Working data ->
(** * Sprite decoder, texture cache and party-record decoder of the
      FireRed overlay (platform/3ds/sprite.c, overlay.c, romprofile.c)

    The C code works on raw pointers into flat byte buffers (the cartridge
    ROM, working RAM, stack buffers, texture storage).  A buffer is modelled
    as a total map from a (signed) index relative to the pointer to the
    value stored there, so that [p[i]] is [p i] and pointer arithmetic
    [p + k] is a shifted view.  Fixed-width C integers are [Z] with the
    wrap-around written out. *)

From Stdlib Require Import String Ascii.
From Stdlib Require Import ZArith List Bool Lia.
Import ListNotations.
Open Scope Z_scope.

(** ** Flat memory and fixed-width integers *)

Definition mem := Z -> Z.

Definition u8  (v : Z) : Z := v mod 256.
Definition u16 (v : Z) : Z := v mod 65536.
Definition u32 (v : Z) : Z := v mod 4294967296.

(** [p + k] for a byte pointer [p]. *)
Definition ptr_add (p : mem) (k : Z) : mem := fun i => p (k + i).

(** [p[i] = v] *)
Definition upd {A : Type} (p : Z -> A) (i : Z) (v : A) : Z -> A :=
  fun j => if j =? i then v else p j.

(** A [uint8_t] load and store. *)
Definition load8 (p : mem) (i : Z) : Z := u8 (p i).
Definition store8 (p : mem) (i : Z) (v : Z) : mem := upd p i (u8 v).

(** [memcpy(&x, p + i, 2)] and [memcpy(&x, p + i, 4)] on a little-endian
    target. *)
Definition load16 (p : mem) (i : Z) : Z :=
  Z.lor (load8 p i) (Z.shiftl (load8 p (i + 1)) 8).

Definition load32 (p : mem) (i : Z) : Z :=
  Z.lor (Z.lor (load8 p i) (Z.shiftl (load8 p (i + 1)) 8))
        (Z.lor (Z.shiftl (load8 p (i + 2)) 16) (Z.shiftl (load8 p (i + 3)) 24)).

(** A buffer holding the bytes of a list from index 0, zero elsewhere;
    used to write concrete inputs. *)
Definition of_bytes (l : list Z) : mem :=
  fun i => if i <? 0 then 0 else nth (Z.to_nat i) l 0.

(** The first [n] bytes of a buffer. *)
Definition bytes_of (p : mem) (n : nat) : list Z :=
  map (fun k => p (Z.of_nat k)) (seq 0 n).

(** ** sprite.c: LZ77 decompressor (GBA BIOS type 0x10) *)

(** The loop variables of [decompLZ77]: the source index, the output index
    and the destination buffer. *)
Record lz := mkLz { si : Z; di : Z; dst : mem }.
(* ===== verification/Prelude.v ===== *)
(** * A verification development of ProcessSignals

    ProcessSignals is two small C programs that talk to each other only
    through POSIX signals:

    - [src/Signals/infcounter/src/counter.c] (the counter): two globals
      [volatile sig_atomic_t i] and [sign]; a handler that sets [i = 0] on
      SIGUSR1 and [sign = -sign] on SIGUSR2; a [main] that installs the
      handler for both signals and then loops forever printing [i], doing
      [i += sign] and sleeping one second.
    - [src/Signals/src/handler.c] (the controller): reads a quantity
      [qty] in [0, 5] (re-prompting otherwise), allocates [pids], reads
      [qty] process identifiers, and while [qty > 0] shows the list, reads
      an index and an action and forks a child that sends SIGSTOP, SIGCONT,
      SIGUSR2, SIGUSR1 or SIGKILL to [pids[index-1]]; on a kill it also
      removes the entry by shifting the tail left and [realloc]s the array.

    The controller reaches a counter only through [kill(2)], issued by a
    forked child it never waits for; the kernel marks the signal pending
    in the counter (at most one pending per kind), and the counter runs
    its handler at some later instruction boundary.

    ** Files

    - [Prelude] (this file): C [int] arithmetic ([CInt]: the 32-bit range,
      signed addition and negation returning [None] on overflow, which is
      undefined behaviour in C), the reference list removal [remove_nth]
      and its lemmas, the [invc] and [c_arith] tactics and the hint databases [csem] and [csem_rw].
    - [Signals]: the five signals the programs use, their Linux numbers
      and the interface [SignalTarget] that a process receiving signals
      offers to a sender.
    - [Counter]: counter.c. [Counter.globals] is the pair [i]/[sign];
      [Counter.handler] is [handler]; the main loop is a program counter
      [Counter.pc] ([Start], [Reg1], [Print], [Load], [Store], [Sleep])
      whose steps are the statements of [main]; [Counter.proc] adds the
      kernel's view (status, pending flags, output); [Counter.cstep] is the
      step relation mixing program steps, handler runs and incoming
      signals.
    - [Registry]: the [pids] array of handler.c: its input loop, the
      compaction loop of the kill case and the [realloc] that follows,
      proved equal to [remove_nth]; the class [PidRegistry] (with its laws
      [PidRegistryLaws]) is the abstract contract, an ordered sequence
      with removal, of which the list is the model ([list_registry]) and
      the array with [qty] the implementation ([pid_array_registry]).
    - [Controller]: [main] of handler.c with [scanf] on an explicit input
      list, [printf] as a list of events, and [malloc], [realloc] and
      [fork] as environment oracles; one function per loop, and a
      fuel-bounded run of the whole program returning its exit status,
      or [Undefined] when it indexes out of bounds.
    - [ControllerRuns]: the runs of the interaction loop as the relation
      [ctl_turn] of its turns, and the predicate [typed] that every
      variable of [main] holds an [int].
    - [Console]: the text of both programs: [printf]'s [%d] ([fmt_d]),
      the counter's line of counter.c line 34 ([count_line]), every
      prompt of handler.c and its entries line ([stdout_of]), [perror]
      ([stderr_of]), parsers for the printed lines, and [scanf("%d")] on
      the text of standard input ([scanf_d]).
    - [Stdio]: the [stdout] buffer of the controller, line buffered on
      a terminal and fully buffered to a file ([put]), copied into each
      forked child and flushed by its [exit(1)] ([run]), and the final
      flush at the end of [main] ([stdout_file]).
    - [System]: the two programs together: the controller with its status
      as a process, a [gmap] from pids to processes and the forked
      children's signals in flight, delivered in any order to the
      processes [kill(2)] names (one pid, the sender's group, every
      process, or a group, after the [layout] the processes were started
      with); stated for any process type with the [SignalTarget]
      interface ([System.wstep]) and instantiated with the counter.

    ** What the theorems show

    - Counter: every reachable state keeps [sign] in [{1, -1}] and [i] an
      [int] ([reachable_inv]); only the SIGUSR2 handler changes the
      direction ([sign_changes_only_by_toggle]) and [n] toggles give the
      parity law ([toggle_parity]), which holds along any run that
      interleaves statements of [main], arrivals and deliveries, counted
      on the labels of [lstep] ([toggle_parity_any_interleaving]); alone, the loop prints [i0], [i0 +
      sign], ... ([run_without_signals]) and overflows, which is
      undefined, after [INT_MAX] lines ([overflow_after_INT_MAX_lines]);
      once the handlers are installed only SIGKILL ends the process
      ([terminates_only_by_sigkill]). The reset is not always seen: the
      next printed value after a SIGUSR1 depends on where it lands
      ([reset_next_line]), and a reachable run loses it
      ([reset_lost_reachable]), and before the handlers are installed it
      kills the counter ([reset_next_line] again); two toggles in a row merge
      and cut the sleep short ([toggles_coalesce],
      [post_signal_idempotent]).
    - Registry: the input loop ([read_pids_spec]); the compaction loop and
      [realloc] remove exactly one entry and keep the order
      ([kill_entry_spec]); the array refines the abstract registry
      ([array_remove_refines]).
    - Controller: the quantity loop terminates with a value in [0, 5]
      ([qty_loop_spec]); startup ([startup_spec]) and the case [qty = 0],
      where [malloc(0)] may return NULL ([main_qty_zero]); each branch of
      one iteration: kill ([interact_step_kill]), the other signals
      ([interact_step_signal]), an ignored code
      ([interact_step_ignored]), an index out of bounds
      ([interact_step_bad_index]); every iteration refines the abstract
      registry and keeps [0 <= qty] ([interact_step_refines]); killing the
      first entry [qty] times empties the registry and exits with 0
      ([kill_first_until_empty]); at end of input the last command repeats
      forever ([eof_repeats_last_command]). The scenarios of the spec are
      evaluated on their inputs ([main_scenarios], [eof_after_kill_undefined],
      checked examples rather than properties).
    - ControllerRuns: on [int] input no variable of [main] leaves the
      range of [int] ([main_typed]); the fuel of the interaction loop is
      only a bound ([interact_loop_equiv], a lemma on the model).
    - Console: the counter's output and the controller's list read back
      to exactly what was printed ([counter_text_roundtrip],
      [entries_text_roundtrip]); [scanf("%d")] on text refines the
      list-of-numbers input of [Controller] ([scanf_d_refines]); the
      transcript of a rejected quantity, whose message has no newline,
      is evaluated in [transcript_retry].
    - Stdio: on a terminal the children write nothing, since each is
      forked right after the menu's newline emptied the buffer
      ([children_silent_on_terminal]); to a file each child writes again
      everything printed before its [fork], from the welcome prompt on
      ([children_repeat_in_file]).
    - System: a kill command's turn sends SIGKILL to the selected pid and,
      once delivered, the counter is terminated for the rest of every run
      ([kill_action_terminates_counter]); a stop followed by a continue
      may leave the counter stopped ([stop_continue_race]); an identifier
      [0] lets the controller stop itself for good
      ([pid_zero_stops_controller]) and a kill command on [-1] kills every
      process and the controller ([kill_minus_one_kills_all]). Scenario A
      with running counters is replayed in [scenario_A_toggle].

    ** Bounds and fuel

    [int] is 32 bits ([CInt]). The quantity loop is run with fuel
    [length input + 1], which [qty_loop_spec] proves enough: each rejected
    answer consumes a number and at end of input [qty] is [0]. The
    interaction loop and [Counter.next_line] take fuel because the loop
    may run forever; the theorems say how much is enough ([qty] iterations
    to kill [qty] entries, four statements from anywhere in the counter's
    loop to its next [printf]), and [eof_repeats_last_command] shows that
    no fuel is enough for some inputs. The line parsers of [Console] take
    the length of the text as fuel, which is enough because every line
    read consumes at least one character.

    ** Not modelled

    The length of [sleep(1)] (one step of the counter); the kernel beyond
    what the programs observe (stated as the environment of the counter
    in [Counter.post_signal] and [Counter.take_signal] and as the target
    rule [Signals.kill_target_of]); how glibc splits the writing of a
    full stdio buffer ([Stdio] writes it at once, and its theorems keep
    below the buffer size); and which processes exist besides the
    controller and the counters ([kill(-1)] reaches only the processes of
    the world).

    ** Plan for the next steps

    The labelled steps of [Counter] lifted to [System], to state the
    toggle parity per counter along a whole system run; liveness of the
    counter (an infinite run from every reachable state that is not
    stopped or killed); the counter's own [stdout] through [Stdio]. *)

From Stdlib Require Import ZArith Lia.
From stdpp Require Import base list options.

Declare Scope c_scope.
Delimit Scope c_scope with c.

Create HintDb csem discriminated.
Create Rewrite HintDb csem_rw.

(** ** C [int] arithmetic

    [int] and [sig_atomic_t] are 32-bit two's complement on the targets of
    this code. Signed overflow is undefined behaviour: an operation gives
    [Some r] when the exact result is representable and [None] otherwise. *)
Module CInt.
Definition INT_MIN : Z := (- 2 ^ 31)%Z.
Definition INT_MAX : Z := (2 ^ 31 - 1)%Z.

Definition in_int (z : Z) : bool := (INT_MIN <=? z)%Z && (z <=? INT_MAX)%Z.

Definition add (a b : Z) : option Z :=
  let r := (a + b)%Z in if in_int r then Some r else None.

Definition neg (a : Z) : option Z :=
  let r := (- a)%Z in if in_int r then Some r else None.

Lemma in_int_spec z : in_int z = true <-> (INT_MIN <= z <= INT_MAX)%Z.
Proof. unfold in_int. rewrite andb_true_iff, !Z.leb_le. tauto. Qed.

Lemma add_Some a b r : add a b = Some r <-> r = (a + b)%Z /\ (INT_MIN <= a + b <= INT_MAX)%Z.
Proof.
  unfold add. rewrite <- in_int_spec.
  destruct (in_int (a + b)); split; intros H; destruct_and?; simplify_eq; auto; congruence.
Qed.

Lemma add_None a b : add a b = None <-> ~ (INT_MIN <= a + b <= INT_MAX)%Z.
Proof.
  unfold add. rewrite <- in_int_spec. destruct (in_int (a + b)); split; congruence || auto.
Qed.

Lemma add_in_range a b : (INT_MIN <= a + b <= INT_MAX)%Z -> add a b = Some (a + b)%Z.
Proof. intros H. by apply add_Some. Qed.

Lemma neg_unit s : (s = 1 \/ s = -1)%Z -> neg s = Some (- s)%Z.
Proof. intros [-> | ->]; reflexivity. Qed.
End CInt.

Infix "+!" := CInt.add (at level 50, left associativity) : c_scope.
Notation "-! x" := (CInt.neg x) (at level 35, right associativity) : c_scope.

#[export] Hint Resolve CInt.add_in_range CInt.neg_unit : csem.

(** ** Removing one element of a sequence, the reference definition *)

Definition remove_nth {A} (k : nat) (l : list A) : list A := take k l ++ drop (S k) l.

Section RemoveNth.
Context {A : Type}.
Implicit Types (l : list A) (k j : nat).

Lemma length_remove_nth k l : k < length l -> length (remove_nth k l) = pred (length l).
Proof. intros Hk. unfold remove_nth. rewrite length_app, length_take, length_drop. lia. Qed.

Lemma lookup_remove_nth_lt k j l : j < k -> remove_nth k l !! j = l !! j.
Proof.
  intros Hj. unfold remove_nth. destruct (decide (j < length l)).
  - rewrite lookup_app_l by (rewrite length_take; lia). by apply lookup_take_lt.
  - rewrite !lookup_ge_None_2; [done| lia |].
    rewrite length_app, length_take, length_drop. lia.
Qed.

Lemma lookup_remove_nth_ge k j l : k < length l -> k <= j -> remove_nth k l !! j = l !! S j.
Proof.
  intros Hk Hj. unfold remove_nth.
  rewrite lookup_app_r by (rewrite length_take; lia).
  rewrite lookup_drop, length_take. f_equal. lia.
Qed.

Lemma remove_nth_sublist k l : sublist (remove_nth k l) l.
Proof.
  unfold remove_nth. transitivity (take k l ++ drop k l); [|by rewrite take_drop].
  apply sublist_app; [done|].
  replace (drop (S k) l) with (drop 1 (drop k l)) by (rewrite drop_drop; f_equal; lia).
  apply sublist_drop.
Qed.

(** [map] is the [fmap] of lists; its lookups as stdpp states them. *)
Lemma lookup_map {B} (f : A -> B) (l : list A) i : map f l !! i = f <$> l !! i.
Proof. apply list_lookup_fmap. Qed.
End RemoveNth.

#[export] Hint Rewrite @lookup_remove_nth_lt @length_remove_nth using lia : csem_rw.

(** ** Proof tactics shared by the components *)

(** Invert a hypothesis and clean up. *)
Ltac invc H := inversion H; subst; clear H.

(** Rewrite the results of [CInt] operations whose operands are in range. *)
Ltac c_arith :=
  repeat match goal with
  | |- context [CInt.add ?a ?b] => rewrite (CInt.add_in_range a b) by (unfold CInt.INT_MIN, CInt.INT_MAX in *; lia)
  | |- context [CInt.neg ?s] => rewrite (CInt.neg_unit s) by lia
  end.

What you are asked to do ->
Nothing beyond the lines from the start of the entries through the line with "Definition mem := Z -> Z." should appear. Repeat those lines exactly, both ends included.

Task output ->
(** * Sprite decoder, texture cache and party-record decoder of the
      FireRed overlay (platform/3ds/sprite.c, overlay.c, romprofile.c)

    The C code works on raw pointers into flat byte buffers (the cartridge
    ROM, working RAM, stack buffers, texture storage).  A buffer is modelled
    as a total map from a (signed) index relative to the pointer to the
    value stored there, so that [p[i]] is [p i] and pointer arithmetic
    [p + k] is a shifted view.  Fixed-width C integers are [Z] with the
    wrap-around written out. *)

From Stdlib Require Import String Ascii.
From Stdlib Require Import ZArith List Bool Lia.
Import ListNotations.
Open Scope Z_scope.

(** ** Flat memory and fixed-width integers *)

Definition mem := Z -> Z.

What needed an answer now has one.